* _TASK TO COMPLETE_:
Your task is to reproduce exactly the lines that run from the beginning of the data through the line where "Open Scope Z_scope." appears.

━━━━━ RECORDS FOR THE EXERCISE

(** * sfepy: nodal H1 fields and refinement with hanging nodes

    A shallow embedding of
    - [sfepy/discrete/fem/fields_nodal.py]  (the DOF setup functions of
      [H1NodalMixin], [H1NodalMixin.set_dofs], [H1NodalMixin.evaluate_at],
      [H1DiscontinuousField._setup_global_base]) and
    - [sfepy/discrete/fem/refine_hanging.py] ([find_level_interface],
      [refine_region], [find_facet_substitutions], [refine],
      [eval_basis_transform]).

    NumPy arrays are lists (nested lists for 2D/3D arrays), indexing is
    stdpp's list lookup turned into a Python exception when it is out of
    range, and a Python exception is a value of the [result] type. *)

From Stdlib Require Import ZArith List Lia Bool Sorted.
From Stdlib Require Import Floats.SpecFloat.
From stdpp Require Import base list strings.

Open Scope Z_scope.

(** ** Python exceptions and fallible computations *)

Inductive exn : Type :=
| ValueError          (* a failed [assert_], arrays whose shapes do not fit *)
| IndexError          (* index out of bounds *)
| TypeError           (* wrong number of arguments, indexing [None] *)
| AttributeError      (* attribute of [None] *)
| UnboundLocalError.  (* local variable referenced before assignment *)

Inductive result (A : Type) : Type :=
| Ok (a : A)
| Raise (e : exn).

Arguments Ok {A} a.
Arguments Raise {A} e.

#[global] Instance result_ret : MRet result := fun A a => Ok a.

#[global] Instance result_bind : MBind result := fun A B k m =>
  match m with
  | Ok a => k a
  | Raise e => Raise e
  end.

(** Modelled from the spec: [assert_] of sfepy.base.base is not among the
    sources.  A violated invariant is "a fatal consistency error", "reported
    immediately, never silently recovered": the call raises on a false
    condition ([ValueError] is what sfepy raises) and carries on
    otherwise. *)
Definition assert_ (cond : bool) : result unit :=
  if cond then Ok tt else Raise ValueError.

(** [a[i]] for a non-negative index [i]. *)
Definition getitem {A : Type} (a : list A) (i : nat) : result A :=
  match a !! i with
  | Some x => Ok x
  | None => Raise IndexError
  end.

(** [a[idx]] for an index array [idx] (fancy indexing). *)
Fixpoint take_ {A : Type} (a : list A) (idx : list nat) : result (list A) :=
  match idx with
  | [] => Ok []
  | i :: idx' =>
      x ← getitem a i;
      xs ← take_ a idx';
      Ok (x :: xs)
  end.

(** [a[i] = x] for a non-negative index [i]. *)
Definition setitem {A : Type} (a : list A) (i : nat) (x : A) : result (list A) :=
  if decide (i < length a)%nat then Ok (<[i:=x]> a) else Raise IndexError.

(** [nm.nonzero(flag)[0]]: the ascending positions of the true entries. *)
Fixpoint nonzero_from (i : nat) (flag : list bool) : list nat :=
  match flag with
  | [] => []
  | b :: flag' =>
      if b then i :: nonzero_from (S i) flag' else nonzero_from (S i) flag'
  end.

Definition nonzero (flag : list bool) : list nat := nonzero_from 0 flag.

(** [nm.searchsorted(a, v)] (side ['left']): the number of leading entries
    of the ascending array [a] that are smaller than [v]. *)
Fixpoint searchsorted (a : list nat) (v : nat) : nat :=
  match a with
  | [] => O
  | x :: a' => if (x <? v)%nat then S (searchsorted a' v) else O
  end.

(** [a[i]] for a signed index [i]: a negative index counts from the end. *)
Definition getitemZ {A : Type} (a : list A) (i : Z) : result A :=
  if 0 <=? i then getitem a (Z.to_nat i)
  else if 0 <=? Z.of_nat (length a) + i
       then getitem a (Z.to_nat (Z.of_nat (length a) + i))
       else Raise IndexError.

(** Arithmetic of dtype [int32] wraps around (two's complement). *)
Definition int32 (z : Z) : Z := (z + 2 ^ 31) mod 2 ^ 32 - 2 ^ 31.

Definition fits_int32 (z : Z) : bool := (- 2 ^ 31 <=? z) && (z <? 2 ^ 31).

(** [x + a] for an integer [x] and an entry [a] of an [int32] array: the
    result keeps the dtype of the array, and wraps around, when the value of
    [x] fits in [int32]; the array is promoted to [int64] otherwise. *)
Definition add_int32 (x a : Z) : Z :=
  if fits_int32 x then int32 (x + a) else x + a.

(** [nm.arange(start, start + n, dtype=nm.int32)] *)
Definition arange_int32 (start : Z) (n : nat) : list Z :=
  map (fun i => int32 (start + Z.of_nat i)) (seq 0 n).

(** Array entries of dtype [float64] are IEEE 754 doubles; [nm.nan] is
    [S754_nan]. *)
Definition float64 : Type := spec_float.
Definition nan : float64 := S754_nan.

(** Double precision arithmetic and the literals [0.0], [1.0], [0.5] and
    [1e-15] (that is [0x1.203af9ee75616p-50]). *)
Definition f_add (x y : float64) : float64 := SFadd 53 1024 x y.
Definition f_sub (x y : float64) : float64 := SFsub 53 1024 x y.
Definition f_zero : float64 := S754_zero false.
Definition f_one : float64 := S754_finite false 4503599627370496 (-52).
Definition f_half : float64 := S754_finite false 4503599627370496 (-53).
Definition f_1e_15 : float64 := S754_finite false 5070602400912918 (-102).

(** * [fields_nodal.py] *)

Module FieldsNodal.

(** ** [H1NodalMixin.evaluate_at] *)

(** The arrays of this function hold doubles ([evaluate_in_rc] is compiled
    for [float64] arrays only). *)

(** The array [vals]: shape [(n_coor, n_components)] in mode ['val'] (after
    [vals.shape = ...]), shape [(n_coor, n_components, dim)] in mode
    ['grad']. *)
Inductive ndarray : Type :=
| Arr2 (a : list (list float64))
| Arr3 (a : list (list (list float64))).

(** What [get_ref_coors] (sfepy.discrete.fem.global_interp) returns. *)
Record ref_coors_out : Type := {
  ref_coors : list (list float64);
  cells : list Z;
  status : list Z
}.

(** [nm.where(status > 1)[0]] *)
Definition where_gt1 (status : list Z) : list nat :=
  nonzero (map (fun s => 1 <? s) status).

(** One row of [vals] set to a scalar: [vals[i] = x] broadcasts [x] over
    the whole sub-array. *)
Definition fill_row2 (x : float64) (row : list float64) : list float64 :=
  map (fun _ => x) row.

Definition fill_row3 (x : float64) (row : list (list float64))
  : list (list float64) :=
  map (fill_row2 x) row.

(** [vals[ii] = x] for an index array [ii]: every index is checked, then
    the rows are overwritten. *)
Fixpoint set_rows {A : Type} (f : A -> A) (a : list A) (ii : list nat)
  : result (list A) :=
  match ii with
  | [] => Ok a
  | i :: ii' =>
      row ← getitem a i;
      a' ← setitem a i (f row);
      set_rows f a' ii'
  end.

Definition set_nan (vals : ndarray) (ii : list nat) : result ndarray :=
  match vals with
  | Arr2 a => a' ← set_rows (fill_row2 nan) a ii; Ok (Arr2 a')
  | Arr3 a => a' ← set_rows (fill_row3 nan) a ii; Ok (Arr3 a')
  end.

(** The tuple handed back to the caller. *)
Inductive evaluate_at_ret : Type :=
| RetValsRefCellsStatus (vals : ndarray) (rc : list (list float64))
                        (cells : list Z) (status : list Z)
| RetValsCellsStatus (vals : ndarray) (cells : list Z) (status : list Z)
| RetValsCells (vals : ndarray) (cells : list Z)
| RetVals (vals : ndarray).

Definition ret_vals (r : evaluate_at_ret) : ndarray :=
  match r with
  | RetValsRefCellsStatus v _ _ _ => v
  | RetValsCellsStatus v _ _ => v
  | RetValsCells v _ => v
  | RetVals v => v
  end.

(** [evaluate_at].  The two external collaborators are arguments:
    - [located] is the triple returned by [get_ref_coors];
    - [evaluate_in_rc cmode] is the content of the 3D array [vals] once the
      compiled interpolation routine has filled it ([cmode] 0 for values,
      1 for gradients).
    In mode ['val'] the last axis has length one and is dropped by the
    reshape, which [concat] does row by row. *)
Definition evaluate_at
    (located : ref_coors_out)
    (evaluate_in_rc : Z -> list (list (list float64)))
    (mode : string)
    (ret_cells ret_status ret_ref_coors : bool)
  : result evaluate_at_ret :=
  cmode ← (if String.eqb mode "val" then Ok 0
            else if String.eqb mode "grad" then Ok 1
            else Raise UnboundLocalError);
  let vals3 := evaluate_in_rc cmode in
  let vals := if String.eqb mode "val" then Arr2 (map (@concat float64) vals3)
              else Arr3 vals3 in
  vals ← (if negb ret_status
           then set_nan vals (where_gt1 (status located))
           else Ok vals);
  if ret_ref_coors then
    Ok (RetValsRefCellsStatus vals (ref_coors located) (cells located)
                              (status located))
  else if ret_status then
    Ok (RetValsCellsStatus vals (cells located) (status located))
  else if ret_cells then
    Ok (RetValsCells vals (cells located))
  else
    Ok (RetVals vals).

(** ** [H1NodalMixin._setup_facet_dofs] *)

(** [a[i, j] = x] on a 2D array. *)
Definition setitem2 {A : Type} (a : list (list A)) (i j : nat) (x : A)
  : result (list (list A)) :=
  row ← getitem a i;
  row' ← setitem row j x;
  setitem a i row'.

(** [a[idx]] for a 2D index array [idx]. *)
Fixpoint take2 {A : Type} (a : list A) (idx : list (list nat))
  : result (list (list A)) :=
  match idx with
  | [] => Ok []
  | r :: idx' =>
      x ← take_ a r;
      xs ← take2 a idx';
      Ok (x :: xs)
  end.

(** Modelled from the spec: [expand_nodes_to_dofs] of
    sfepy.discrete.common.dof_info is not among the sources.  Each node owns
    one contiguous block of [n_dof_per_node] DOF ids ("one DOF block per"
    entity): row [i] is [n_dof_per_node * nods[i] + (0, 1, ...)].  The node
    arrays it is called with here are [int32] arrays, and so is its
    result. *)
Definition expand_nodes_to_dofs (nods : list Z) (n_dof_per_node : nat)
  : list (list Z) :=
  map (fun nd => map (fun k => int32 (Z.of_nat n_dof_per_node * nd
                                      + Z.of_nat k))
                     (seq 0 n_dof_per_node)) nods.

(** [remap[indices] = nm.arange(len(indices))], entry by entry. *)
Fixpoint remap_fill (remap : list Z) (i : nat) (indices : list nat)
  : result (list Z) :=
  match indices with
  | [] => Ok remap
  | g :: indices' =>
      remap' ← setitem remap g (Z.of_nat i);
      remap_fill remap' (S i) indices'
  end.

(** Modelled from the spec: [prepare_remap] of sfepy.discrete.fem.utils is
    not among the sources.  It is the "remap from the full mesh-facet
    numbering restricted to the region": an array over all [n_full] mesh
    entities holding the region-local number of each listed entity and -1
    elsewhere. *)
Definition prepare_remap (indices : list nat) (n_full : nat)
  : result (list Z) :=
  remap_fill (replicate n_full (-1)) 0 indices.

━━━━━━━━━━

* _SOLUTION FOR THIS TASK_:
(** * sfepy: nodal H1 fields and refinement with hanging nodes

    A shallow embedding of
    - [sfepy/discrete/fem/fields_nodal.py]  (the DOF setup functions of
      [H1NodalMixin], [H1NodalMixin.set_dofs], [H1NodalMixin.evaluate_at],
      [H1DiscontinuousField._setup_global_base]) and
    - [sfepy/discrete/fem/refine_hanging.py] ([find_level_interface],
      [refine_region], [find_facet_substitutions], [refine],
      [eval_basis_transform]).

    NumPy arrays are lists (nested lists for 2D/3D arrays), indexing is
    stdpp's list lookup turned into a Python exception when it is out of
    range, and a Python exception is a value of the [result] type. *)

From Stdlib Require Import ZArith List Lia Bool Sorted.
From Stdlib Require Import Floats.SpecFloat.
From stdpp Require Import base list strings.

Open Scope Z_scope.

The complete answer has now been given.